[[ SOURCE RECORDS, beginning ]]

(* ===== verification/MessageRelay.v ===== *)
(** * MessageRelay: from the outbox table to the broker

    [src/tasks/MessageRelayTask.cc]: a round of [relay] scans the pending messages
    that are due, publishes each and records what happened.  The timer callback is
    in [PeriodicTask]. *)

From S2P Require Import Prelude JsonValue Result Models Database Transaction Daos Invariant Server MqClient.

(** ** The code *)

Definition kBatchLimit : nat := 200.
Definition kMaxRetries : Z := 8.
Definition kBaseBackoffSeconds : Z := 5.

Record MqConfig := mkMqConfig {
  host : string; port : Z; user : string; password : string; vhost : string
}.

Definition default_mq_config : MqConfig := mkMqConfig "127.0.0.1" 5672 "guest" "guest" "/".

Section MessageRelay.
Context {D : MySql} {J : JsonCpp} {E : Env} {B : Broker}.
Context (customConfig : jvalue).

(** [r.isMember(key) ? r[key].asString() : fallback]. *)
Definition string_member (r : jvalue) (key fallback : string) : option string :=
  has_key ← jisMember r key;
  if (has_key : bool) then v ← jget r key; jasString v else Some fallback.

Definition int_member (r : jvalue) (key : string) (fallback : Z) : option Z :=
  has_key ← jisMember r key;
  if (has_key : bool) then v ← jget r key; jasInt v else Some fallback.

(** [loadMqConfig]; [None] is an exception of jsoncpp. *)
Definition loadMqConfig : option MqConfig :=
  let c := default_mq_config in
  has_section ← jisMember customConfig "rabbitmq";
  if (has_section : bool) then
    r ← jget customConfig "rabbitmq";
    h ← string_member r "host" (host c);
    p ← int_member r "port" (port c);
    u ← string_member r "user" (user c);
    w ← string_member r "password" (password c);
    v ← string_member r "vhost" (vhost c);
    Some (mkMqConfig h p u w v)
  else Some c.

(** [kBaseBackoffSeconds * (1 << (next - 1))]. *)
Definition backoff (next : Z) : Z := kBaseBackoffSeconds * Z.shiftl 1 (next - 1).

(** The database update that follows a publish. *)
Definition record_result (msg : LocalMessage) (delivered : bool) : M unit :=
  if delivered then markAcked (m_messageId msg)
  else
    let next := m_retryCount msg + 1 in
    if kMaxRetries <=? next then markGiveUp (m_messageId msg)
    else msg_markFailed (m_messageId msg) next (backoff next).

(** One iteration: an exception ends it, not the batch. *)
Definition relay_one (w : St * mq_state) (msg : LocalMessage) : St * mq_state :=
  let '(st, mq) := w in
  let '(delivered, mq') := publish (m_exchange msg) (m_routingKey msg) (m_payload msg) mq in
  ((run_alone (record_result msg delivered) st).2, mq').

(** [MessageRelayTask::relay]; [client] is the member [mqClient_]. *)
Definition relay (st : St) (client : option mq_state) : outcome unit * St * option mq_state :=
  match (match client with
         | Some mq => Some mq
         | None => _ ← loadMqConfig; Some mq_init
         end) with
  | None => (Throw StdException, st, None)
  | Some mq =>
      match run_alone (scanPending kBatchLimit) st with
      | (Ret messages, st1) =>
          let '(st2, mq2) := fold_left relay_one messages (st1, mq) in (Ret tt, st2, Some mq2)
      | (Throw e, st1) => (Throw e, st1, Some mq)
      | (Hang, st1) => (Hang, st1, Some mq)
      | (Undefined, st1) => (Undefined, st1, Some mq)
      end
  end.

(** ** The specification of a round *)

(** The bytes sent for a row. *)
Definition wire (r : MessageRow) : mq_message :=
  (c_str (mr_exchange r), c_str (mr_routing_key r), c_str (mr_payload r)).

Definition retried (now : Z) (r : MessageRow) : MessageRow :=
  mkMessageRow (mr_message_id r) (mr_biz_type r) (mr_biz_id r) (mr_exchange r)
    (mr_routing_key r) (mr_payload r) (mr_status r) (mr_retry_count r + 1)
    (now + kBaseBackoffSeconds * 2 ^ mr_retry_count r).

(** What a round may do to a pending row, given what the broker has confirmed.  The
    next attempt is due [5 * 2^retries] seconds after the database's clock. *)
Inductive row_step (conf : list mq_message) (r : MessageRow) : MessageRow -> Prop :=
  | RowAcked : mr_status r = kMsgPending -> In (wire r) conf -> row_step conf r (with_status kMsgAcked r)
  | RowRetried now : is_now now -> broker_fault -> mr_status r = kMsgPending -> mr_retry_count r + 1 < kMaxRetries ->
      row_step conf r (retried now r)
  | RowGivenUp : broker_fault -> mr_status r = kMsgPending -> kMaxRetries <= mr_retry_count r + 1 ->
      row_step conf r (with_status kMsgFailed r).

Lemma row_step_mono conf conf' r r' : (forall m, In m conf -> In m conf') ->
  row_step conf r r' -> row_step conf' r r'.
Proof. intros Hm [? ? | now ? ? ? ? | ? ? ?]; [apply RowAcked; auto | by apply RowRetried | by apply RowGivenUp]. Qed.

(** The tables other than the outbox. *)
Definition same_but_outbox (d d' : Db) : Prop := d' = set_local_message (t_local_message d') d.

Lemma update_messages_row id p f d t1 r t2 :
  (forall x, p x = true -> weight (mr_message_id x) = weight id) ->
  NoDup (map (fun m => weight (mr_message_id m)) (t_local_message d)) ->
  t_local_message d = t1 ++ r :: t2 -> p r = true ->
  update_messages p f d = r' ← f r; Some (set_local_message (t1 ++ r' :: t2) d, tt).
Proof.
  intros Hp Hnd Ht Hr. unfold update_messages.
  destruct (sql_update_key (fun m => weight (mr_message_id m)) (weight id) p f (t_local_message d) Hp Hnd)
    as [[Hn _] | (s1 & x & s2 & Hs & Hx & _ & _ & ->)].
  - exfalso. rewrite Ht, existsb_app in Hn. cbn in Hn. by rewrite Hr, orb_true_r in Hn.
  - rewrite Ht in Hnd, Hs.
    destruct (split_unique _ t1 r t2 s1 x s2 Hnd Hs) as (<- & <- & <-); [by rewrite (Hp _ Hr), (Hp _ Hx) |].
    by destruct (f r).
Qed.

(** A statement that updates the row [r]: only a fault leaves it as it is. *)
Lemma wp_update_message L st p f t1 r t2 conf :
  NoDup (map (fun m => weight (mr_message_id m)) (t_local_message (committed st))) ->
  t_local_message (committed st) = t1 ++ r :: t2 ->
  (forall x, p x = true -> weight (mr_message_id x) = weight (mr_message_id r)) -> p r = true ->
  (forall now, is_now now -> exists r', f now r = Some r' /\ row_step conf r r') ->
  wp (exec_client L (fun now => update_messages p (f now)))
    (fun _ st' => (committed st' = committed st /\ fault)
       \/ exists r', row_step conf r r'
            /\ committed st' = set_local_message (t1 ++ r' :: t2) (committed st)) st.
Proof.
  intros Hnd Ht Hp Hr Hf. apply wp_exec_client.
  - intros st1 Hs _ [Hfault | (now & Hnow & Hn)]; [by left |].
    destruct (Hf now Hnow) as (r' & Hr' & _).
    rewrite (update_messages_row (mr_message_id r) _ _ _ t1 r t2) in Hn by done. by rewrite Hr' in Hn.
  - intros now st1 d' u Hu Hnow -> _ _. destruct (Hf now Hnow) as (r' & Hr' & Hstep).
    rewrite (update_messages_row (mr_message_id r) _ _ _ t1 r t2), Hr' in Hu by done.
    injection Hu as <- _. right. by exists r'.
  - intros now st1 d' u Hu Hnow -> _ _. destruct (Hf now Hnow) as (r' & Hr' & Hstep).
    rewrite (update_messages_row (mr_message_id r) _ _ _ t1 r t2), Hr' in Hu by done.
    injection Hu as <- _. right. by exists r'.
Qed.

[[ SOURCE RECORDS, end ]]

WHAT TO DO ->
Looking at the entries above, can you reproduce exactly the lines from the one that holds "- exfalso. rewrite" through the one that holds "by destruct (f r).", and only those?

SOLVED PROBLEM ->
  - exfalso. rewrite Ht, existsb_app in Hn. cbn in Hn. by rewrite Hr, orb_true_r in Hn.
  - rewrite Ht in Hnd, Hs.
    destruct (split_unique _ t1 r t2 s1 x s2 Hnd Hs) as (<- & <- & <-); [by rewrite (Hp _ Hr), (Hp _ Hx) |].
    by destruct (f r).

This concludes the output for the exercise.